▶ YOUR ASSIGNMENT: Using the records below, output the stretch that opens with the line containing "timers, the user's" and closes with the line containing "Strings are sequences", exactly and including both lines, with nothing more.

▶ MATERIAL SUPPLIED:
»»
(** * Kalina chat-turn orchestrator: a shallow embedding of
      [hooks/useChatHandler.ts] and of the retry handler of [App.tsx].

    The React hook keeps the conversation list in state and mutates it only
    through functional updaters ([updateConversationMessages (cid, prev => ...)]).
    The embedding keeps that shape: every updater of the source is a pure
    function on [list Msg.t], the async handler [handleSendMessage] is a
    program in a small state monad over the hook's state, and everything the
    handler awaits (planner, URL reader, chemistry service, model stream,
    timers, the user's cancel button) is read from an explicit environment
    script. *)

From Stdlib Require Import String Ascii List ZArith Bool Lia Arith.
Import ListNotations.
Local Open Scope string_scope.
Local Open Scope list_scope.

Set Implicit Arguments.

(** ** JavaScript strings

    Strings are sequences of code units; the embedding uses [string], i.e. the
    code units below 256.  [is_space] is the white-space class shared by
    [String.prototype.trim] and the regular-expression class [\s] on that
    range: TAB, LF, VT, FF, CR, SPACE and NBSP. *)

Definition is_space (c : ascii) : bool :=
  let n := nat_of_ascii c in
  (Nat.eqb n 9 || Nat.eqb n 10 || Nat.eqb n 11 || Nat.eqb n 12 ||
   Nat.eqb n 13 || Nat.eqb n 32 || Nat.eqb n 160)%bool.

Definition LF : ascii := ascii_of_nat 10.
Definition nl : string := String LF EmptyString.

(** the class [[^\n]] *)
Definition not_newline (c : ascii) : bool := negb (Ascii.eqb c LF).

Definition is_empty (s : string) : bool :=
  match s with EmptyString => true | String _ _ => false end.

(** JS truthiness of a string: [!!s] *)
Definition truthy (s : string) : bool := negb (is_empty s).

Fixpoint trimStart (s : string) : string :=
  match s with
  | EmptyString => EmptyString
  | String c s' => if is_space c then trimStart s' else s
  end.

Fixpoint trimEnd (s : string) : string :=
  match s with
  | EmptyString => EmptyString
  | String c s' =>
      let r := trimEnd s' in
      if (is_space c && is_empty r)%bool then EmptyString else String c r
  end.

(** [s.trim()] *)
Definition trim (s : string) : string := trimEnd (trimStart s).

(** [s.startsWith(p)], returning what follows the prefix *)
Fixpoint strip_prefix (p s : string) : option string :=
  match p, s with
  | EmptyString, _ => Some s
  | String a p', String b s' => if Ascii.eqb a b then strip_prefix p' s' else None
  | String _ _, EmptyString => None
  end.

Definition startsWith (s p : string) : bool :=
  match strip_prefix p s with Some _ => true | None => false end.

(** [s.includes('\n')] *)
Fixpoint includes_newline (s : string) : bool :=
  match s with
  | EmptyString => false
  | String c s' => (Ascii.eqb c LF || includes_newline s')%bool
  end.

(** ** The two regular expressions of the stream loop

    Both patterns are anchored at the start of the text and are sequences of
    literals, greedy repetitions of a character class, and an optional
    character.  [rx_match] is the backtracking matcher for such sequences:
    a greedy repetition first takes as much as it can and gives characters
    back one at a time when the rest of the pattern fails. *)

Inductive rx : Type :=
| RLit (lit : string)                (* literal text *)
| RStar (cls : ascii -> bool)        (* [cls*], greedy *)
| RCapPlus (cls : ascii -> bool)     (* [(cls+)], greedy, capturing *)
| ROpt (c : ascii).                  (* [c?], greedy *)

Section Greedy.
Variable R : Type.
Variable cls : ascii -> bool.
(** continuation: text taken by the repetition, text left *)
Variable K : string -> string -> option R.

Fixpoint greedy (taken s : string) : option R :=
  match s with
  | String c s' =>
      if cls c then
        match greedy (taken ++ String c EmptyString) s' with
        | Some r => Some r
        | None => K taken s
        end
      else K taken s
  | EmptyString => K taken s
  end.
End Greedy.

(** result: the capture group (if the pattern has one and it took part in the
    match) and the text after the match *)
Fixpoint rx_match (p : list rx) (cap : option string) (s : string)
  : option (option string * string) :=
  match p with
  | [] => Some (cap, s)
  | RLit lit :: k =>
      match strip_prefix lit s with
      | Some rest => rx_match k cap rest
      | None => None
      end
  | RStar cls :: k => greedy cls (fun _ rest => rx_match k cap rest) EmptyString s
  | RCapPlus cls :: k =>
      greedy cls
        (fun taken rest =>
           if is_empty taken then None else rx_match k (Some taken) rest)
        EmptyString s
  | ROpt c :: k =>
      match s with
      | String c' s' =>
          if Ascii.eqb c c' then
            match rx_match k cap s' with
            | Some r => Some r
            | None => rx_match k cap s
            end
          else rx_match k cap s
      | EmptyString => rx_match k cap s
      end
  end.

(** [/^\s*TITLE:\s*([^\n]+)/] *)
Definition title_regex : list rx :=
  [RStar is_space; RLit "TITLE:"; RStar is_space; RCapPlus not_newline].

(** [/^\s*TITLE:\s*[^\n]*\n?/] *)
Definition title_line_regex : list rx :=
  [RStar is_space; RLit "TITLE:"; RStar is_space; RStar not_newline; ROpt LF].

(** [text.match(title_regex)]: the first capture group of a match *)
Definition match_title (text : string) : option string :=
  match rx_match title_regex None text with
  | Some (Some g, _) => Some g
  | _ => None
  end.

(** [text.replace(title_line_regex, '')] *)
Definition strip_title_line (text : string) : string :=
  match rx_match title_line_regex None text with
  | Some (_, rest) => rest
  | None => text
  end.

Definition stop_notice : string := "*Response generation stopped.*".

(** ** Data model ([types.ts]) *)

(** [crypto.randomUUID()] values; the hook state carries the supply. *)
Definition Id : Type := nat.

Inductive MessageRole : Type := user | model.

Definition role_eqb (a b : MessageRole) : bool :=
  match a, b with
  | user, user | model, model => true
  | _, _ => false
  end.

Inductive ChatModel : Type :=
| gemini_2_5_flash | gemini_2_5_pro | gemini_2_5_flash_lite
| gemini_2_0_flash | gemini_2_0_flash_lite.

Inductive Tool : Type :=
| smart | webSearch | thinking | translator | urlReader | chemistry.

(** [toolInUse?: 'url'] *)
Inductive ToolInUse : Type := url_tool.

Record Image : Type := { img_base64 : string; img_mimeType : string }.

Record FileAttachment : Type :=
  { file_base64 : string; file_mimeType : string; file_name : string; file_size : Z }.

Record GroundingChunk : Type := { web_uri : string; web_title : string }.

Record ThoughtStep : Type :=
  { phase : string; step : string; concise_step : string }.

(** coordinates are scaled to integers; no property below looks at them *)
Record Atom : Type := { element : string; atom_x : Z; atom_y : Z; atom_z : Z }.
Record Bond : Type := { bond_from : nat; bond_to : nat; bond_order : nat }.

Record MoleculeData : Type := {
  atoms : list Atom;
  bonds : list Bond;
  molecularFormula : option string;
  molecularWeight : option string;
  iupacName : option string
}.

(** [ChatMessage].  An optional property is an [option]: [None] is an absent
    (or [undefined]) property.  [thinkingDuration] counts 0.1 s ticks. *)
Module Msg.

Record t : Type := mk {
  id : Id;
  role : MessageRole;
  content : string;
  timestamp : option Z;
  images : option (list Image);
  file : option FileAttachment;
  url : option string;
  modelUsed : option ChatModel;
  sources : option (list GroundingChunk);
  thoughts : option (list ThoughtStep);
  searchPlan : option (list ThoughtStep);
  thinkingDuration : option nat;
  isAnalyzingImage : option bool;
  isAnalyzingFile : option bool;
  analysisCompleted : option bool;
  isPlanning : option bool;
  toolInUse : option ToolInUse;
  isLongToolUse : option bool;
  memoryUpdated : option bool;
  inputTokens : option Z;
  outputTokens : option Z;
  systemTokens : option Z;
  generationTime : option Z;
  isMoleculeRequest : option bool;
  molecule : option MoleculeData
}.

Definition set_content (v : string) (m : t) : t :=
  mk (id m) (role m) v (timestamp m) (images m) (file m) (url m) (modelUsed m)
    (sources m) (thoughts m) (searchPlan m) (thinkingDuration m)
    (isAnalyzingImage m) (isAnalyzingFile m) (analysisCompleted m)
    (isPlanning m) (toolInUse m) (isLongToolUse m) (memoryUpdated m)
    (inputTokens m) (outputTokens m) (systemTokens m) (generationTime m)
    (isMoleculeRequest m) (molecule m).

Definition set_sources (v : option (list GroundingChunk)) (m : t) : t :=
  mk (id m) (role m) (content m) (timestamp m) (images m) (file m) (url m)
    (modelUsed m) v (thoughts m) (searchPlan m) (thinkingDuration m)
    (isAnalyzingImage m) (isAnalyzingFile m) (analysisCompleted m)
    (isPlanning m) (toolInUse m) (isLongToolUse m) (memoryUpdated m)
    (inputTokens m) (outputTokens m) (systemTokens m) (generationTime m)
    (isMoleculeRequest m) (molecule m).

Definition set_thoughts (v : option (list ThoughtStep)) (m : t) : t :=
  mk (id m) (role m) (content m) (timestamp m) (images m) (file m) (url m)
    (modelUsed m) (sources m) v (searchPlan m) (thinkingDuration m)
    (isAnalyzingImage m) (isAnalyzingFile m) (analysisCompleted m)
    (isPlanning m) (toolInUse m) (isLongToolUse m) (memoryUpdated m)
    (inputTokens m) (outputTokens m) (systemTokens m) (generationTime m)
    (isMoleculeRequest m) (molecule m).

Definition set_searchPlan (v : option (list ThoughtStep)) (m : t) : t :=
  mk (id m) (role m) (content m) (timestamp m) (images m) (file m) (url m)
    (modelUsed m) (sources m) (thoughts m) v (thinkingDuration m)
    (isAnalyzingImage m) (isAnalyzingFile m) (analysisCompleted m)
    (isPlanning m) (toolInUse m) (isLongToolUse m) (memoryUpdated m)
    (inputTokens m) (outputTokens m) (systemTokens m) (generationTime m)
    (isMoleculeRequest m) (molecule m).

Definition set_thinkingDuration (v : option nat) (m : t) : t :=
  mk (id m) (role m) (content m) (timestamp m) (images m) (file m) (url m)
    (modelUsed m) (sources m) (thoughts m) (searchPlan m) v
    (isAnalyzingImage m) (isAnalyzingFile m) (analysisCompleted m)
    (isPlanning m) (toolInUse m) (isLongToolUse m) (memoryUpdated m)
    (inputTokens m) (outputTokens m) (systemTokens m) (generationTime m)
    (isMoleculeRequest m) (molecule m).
««
»»
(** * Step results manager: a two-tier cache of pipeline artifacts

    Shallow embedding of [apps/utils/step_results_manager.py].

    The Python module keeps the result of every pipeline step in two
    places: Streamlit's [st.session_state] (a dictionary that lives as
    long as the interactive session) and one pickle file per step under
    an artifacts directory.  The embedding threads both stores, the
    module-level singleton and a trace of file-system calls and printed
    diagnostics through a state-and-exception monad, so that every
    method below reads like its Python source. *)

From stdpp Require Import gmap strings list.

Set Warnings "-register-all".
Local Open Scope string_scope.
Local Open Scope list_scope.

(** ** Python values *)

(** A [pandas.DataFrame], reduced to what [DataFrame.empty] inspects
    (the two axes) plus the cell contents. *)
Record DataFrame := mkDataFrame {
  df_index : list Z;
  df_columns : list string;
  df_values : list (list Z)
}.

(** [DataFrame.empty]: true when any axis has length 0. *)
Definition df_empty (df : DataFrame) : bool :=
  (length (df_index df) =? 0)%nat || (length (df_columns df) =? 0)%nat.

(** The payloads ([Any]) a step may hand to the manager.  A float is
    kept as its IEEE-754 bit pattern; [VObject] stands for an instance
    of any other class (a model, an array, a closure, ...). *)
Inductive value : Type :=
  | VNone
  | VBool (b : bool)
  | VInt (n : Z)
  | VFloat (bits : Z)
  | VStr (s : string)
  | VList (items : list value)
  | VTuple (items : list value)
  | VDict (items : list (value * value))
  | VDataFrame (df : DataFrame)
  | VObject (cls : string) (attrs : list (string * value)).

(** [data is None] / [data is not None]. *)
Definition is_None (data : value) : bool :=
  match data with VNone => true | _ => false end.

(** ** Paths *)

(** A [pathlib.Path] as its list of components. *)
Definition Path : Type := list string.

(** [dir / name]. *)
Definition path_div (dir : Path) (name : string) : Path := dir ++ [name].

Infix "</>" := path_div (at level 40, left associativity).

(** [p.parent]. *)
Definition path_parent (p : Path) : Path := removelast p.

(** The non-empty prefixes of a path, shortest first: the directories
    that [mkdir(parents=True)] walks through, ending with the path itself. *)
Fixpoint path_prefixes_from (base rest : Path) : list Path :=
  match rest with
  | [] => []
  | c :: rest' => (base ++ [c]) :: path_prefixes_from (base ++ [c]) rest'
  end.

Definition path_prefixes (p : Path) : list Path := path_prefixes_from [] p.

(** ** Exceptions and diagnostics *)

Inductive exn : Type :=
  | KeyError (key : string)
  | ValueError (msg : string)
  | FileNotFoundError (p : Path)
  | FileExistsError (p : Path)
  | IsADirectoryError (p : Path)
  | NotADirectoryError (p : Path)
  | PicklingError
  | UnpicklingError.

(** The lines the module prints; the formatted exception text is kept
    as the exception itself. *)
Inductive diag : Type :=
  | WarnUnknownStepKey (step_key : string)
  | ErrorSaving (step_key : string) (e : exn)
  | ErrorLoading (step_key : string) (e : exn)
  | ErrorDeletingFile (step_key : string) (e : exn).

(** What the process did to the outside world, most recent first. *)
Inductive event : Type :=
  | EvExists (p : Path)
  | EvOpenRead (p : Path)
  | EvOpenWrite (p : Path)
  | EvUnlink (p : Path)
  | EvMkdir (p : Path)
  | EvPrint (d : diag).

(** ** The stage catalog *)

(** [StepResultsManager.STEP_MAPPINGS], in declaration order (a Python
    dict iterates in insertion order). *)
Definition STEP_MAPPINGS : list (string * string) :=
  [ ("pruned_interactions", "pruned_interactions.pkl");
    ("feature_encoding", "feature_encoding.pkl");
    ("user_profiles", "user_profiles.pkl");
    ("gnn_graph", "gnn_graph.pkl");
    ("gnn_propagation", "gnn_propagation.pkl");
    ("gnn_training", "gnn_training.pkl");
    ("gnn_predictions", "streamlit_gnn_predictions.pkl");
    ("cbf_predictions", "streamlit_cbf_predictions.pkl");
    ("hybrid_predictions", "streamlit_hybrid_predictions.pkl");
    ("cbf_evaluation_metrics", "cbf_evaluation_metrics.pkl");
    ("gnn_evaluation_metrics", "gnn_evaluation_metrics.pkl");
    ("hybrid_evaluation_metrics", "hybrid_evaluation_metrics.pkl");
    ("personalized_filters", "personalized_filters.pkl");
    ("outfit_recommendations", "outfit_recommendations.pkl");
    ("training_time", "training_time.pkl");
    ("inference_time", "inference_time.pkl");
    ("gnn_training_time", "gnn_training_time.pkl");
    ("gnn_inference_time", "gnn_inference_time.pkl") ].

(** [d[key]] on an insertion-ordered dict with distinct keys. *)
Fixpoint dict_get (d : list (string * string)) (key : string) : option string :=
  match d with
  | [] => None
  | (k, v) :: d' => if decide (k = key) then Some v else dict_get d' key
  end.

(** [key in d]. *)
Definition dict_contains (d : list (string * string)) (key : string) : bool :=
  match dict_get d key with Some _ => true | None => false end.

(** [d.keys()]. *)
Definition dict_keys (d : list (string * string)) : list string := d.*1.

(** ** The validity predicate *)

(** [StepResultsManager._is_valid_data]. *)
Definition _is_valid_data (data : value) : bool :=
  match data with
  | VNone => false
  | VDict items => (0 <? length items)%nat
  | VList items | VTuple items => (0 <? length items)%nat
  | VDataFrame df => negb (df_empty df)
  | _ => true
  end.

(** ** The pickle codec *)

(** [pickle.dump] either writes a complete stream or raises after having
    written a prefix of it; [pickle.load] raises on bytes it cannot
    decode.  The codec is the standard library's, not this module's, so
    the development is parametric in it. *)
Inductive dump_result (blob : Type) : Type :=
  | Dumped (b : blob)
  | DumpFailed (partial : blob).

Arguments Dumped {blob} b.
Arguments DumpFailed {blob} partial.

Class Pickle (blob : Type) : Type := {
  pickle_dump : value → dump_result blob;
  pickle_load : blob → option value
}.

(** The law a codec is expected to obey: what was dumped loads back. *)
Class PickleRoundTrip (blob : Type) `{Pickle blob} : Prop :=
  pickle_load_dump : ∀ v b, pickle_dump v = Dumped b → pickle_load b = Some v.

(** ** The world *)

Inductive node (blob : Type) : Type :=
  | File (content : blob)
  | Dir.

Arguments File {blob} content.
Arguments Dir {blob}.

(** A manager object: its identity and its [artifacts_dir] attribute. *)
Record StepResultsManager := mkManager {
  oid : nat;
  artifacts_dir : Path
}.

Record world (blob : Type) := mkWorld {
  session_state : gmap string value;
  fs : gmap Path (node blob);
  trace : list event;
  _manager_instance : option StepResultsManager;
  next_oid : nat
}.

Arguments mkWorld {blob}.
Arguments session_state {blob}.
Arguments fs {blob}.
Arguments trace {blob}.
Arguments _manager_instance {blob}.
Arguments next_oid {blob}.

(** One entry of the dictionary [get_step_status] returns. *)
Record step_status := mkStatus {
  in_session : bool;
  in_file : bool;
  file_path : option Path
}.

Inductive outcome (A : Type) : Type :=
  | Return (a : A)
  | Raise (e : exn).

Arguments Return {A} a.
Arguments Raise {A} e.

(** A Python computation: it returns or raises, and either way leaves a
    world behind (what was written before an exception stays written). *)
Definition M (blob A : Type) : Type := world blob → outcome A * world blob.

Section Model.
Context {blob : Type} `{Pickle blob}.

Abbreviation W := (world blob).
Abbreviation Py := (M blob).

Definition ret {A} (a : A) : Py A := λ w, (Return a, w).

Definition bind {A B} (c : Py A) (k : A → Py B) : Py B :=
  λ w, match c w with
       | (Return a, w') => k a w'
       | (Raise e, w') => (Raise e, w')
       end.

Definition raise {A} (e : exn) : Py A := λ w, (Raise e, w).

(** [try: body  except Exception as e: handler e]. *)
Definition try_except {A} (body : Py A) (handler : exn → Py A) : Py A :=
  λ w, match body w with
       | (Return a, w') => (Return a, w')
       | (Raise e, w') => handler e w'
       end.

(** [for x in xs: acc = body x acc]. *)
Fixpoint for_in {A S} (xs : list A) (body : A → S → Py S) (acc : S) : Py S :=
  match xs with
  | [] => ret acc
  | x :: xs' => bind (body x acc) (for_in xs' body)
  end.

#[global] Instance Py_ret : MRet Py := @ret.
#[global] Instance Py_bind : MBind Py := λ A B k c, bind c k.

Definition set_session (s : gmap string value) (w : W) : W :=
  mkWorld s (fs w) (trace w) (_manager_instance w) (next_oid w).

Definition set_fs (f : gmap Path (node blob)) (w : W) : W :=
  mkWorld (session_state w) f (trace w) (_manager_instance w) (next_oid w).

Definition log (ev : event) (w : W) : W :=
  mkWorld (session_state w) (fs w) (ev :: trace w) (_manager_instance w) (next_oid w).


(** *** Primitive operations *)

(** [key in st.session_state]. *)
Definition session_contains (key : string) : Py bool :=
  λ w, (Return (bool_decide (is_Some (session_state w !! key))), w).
««
»»
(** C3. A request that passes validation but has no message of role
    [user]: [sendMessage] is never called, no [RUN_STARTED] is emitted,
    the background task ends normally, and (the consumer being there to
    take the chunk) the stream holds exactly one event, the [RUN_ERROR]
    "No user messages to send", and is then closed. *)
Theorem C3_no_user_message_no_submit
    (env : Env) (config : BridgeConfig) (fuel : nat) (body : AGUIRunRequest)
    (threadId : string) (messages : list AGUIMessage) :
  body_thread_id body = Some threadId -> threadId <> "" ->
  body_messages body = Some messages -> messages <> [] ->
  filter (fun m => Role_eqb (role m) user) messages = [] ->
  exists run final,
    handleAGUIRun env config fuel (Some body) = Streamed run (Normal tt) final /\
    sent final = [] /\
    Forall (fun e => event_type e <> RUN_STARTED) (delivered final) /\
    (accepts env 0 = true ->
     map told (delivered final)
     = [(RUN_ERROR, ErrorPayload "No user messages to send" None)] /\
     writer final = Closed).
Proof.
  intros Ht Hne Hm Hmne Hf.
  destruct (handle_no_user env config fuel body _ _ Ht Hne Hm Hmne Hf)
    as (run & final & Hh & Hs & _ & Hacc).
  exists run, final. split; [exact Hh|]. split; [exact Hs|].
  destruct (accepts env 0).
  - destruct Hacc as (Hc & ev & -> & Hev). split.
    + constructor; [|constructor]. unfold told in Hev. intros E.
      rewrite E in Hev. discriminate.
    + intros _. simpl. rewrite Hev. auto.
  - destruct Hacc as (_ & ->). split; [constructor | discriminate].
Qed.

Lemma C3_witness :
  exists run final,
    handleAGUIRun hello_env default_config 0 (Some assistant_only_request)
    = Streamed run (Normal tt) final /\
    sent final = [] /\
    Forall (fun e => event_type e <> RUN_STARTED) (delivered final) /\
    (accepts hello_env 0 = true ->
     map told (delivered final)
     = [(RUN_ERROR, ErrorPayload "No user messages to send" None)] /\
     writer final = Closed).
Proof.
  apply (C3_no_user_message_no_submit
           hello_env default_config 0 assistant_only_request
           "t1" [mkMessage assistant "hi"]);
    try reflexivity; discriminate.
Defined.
««
▶ SOLUTION TO THE EXERCISE:
    timers, the user's cancel button) is read from an explicit environment
    script. *)

From Stdlib Require Import String Ascii List ZArith Bool Lia Arith.
Import ListNotations.
Local Open Scope string_scope.
Local Open Scope list_scope.

Set Implicit Arguments.

(** ** JavaScript strings

    Strings are sequences of code units; the embedding uses [string], i.e. the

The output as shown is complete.